What to produce
Each line of the data that includes "with" must be copied.

The records

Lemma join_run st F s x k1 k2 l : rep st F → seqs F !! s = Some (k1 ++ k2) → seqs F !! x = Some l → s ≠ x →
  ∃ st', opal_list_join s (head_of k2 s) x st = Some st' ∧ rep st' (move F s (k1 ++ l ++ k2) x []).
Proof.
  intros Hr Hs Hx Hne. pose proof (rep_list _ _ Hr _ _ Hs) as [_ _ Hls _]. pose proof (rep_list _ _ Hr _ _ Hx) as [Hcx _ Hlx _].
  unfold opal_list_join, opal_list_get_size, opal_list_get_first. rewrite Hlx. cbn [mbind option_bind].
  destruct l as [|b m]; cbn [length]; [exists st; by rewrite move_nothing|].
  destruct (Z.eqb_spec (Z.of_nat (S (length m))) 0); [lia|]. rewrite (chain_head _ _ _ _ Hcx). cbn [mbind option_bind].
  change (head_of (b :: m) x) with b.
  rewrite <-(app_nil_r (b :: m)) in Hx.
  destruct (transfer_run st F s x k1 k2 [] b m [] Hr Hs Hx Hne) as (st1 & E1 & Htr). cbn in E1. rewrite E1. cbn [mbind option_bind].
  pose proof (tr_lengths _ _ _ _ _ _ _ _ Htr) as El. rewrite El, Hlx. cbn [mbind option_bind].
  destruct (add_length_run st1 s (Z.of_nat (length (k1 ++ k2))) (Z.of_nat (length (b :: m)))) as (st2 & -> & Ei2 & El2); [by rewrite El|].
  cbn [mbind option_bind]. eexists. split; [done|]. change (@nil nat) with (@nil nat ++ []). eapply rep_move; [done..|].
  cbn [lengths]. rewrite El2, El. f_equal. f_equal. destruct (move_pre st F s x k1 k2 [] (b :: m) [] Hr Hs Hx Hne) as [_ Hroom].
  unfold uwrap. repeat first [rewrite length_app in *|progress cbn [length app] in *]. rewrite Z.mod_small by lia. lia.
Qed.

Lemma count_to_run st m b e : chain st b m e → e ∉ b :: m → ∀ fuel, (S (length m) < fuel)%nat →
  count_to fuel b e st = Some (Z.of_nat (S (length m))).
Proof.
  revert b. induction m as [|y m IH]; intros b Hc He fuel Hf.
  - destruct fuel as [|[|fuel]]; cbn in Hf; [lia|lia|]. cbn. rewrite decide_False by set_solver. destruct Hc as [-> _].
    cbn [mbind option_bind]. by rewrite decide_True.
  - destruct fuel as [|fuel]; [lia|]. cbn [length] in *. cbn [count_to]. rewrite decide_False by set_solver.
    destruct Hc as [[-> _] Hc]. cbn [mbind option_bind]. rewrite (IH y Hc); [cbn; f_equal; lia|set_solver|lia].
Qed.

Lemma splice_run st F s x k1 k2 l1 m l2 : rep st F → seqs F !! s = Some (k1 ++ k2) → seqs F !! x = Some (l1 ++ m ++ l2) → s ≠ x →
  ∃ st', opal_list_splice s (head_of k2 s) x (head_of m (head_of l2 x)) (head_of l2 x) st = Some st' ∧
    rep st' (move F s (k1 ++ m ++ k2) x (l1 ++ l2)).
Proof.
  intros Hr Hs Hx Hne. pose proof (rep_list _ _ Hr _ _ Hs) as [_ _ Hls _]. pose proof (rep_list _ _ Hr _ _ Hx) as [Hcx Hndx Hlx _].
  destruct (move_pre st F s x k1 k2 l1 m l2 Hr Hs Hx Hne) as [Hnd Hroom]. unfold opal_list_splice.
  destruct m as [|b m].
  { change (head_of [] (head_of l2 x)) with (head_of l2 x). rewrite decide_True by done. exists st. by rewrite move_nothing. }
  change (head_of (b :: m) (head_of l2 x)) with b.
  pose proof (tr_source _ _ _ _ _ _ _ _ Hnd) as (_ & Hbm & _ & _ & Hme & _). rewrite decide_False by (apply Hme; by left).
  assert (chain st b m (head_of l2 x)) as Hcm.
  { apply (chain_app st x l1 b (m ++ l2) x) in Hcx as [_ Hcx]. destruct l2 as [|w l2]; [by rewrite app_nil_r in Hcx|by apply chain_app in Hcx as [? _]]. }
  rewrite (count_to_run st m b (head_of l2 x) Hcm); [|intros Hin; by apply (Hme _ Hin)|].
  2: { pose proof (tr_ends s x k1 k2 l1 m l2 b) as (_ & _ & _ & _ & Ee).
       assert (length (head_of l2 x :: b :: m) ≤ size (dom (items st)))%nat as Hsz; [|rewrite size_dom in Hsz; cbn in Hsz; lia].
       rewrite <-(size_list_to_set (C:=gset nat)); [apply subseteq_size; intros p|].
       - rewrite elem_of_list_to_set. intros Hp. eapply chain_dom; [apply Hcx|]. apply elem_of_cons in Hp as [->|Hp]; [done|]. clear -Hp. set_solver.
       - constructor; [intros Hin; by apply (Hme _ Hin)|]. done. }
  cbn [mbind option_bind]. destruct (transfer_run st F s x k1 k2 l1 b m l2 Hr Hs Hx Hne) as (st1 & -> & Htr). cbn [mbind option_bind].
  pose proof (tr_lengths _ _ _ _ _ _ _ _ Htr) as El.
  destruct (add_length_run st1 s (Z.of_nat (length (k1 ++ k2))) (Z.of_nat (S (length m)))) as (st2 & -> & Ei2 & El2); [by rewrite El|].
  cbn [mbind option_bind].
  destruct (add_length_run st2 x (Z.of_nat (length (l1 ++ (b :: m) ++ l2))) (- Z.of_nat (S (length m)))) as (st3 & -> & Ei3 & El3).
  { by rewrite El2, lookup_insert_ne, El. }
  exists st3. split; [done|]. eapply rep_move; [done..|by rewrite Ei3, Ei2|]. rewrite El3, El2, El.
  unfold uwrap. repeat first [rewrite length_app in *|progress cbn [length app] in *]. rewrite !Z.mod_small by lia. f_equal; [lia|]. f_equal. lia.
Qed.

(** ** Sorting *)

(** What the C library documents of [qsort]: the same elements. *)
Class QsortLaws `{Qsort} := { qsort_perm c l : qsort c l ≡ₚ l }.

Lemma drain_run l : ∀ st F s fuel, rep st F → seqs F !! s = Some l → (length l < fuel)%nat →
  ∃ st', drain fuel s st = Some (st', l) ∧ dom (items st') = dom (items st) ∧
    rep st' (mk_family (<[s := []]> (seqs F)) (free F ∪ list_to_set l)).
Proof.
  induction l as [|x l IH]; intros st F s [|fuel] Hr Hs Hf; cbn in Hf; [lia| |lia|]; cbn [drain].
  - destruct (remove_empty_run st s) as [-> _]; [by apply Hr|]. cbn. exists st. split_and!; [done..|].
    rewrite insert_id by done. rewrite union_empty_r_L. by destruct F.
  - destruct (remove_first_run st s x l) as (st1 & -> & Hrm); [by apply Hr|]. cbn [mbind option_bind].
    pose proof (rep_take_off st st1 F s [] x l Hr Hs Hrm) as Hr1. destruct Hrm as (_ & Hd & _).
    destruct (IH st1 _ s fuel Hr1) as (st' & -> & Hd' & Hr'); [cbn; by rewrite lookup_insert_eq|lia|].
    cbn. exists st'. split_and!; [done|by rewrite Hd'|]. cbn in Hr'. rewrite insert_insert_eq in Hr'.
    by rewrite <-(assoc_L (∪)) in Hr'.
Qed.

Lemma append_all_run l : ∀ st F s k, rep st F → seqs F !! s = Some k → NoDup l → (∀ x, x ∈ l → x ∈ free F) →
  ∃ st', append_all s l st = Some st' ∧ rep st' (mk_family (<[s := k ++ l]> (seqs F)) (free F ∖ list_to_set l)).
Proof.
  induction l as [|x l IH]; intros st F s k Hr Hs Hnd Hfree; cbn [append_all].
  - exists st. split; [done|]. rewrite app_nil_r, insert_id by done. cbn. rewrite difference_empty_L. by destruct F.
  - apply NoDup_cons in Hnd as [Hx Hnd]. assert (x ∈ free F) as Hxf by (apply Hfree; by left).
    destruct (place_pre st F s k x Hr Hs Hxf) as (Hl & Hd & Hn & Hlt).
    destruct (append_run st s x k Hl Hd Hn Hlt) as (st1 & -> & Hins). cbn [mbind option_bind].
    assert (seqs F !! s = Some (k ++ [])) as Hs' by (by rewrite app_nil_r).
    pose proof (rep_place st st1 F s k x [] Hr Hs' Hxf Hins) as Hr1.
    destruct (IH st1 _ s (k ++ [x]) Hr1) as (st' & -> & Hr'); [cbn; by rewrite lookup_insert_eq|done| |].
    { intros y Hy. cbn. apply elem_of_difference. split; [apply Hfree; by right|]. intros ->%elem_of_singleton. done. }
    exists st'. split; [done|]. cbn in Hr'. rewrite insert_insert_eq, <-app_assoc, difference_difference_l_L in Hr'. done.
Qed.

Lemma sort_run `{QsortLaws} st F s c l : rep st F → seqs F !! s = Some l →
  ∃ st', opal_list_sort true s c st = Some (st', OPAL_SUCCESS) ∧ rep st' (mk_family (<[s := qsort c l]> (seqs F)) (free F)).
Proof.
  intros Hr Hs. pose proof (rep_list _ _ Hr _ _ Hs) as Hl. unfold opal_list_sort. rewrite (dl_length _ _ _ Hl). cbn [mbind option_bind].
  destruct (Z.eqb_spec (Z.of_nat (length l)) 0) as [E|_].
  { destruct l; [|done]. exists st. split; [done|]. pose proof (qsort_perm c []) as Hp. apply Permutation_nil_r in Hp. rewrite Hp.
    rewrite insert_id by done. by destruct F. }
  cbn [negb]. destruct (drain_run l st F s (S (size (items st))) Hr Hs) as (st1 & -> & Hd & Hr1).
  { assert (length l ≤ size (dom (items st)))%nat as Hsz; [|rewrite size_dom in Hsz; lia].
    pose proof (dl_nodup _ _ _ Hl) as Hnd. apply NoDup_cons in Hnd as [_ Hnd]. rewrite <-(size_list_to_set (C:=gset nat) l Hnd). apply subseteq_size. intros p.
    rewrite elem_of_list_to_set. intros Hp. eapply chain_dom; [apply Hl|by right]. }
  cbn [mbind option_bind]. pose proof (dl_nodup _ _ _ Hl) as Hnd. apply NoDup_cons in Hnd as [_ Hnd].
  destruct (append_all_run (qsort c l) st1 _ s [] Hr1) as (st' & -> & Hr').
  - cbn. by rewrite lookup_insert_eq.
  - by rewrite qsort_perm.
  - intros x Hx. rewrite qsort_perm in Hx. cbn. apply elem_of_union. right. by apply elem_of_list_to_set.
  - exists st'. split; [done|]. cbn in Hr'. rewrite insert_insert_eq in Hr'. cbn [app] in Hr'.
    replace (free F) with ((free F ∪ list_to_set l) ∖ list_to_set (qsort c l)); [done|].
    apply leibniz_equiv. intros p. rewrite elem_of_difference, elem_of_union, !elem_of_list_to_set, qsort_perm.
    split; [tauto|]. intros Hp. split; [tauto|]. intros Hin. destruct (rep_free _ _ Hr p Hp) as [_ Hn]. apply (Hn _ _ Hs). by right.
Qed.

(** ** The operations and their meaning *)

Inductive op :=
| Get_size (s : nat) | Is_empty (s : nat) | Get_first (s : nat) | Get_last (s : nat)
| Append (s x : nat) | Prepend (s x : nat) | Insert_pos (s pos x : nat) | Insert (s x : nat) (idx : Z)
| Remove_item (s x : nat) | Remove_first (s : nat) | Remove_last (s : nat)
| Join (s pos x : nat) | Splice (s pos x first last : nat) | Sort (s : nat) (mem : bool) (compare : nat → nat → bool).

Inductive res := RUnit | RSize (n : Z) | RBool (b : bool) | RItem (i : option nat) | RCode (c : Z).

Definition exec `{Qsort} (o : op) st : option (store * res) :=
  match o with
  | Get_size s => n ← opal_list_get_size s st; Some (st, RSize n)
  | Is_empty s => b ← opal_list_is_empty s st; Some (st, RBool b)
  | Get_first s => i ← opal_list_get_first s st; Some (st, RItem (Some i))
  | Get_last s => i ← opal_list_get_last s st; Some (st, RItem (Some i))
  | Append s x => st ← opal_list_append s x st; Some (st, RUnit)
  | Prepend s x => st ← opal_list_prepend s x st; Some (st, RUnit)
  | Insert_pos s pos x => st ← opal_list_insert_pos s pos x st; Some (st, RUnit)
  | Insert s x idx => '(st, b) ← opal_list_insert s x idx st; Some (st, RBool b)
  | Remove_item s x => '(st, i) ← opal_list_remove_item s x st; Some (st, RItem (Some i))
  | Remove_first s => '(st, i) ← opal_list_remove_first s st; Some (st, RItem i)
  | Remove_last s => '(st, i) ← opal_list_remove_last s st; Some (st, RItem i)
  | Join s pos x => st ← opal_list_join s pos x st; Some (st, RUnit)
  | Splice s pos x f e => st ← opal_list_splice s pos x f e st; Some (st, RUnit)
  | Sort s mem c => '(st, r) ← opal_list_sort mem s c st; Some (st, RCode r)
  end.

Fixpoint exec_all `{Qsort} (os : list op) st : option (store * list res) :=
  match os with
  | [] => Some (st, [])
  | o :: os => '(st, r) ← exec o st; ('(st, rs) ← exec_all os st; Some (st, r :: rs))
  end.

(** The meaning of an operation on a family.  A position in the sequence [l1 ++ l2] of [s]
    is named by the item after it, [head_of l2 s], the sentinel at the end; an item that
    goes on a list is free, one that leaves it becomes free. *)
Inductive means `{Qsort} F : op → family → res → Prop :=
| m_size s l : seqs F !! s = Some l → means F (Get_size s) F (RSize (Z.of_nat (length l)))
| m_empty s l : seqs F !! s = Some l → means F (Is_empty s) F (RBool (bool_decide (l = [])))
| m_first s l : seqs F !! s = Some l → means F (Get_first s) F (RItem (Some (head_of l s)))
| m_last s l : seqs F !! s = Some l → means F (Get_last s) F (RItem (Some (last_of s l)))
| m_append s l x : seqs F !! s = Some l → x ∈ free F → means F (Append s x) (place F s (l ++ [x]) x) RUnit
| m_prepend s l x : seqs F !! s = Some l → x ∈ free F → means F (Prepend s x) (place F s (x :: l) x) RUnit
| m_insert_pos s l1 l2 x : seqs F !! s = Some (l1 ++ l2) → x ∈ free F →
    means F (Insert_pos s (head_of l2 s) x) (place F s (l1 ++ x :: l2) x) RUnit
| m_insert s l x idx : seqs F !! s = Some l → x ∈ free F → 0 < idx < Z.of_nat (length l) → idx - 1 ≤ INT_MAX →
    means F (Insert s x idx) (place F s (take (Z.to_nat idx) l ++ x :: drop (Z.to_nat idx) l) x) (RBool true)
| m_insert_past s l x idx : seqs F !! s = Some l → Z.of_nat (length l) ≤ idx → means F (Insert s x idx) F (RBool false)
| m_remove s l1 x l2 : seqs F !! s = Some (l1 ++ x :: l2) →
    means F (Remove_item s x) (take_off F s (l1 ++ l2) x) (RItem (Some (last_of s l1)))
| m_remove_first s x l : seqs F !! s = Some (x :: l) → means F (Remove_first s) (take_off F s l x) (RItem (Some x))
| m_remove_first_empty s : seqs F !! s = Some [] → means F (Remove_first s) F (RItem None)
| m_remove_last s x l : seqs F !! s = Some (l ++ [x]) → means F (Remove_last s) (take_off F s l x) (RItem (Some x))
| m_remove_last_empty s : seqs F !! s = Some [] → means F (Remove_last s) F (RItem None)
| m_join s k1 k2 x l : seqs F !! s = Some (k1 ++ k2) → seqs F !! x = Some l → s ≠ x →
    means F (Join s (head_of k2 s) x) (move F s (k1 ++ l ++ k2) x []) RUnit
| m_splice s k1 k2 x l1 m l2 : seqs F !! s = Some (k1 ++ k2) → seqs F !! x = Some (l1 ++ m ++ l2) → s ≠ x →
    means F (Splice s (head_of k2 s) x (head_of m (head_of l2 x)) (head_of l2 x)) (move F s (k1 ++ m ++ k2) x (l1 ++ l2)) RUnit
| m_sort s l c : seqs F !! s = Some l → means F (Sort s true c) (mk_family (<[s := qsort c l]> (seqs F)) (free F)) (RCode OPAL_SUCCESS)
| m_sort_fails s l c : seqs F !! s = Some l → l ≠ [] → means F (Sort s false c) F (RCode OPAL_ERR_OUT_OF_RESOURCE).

Your response
  change (head_of (b :: m) x) with b.
  cbn [mbind option_bind]. eexists. split; [done|]. change (@nil nat) with (@nil nat ++ []). eapply rep_move; [done..|].
  { change (head_of [] (head_of l2 x)) with (head_of l2 x). rewrite decide_True by done. exists st. by rewrite move_nothing. }
  change (head_of (b :: m) (head_of l2 x)) with b.
    replace (free F) with ((free F ∪ list_to_set l) ∖ list_to_set (qsort c l)); [done|].
  match o with
  match os with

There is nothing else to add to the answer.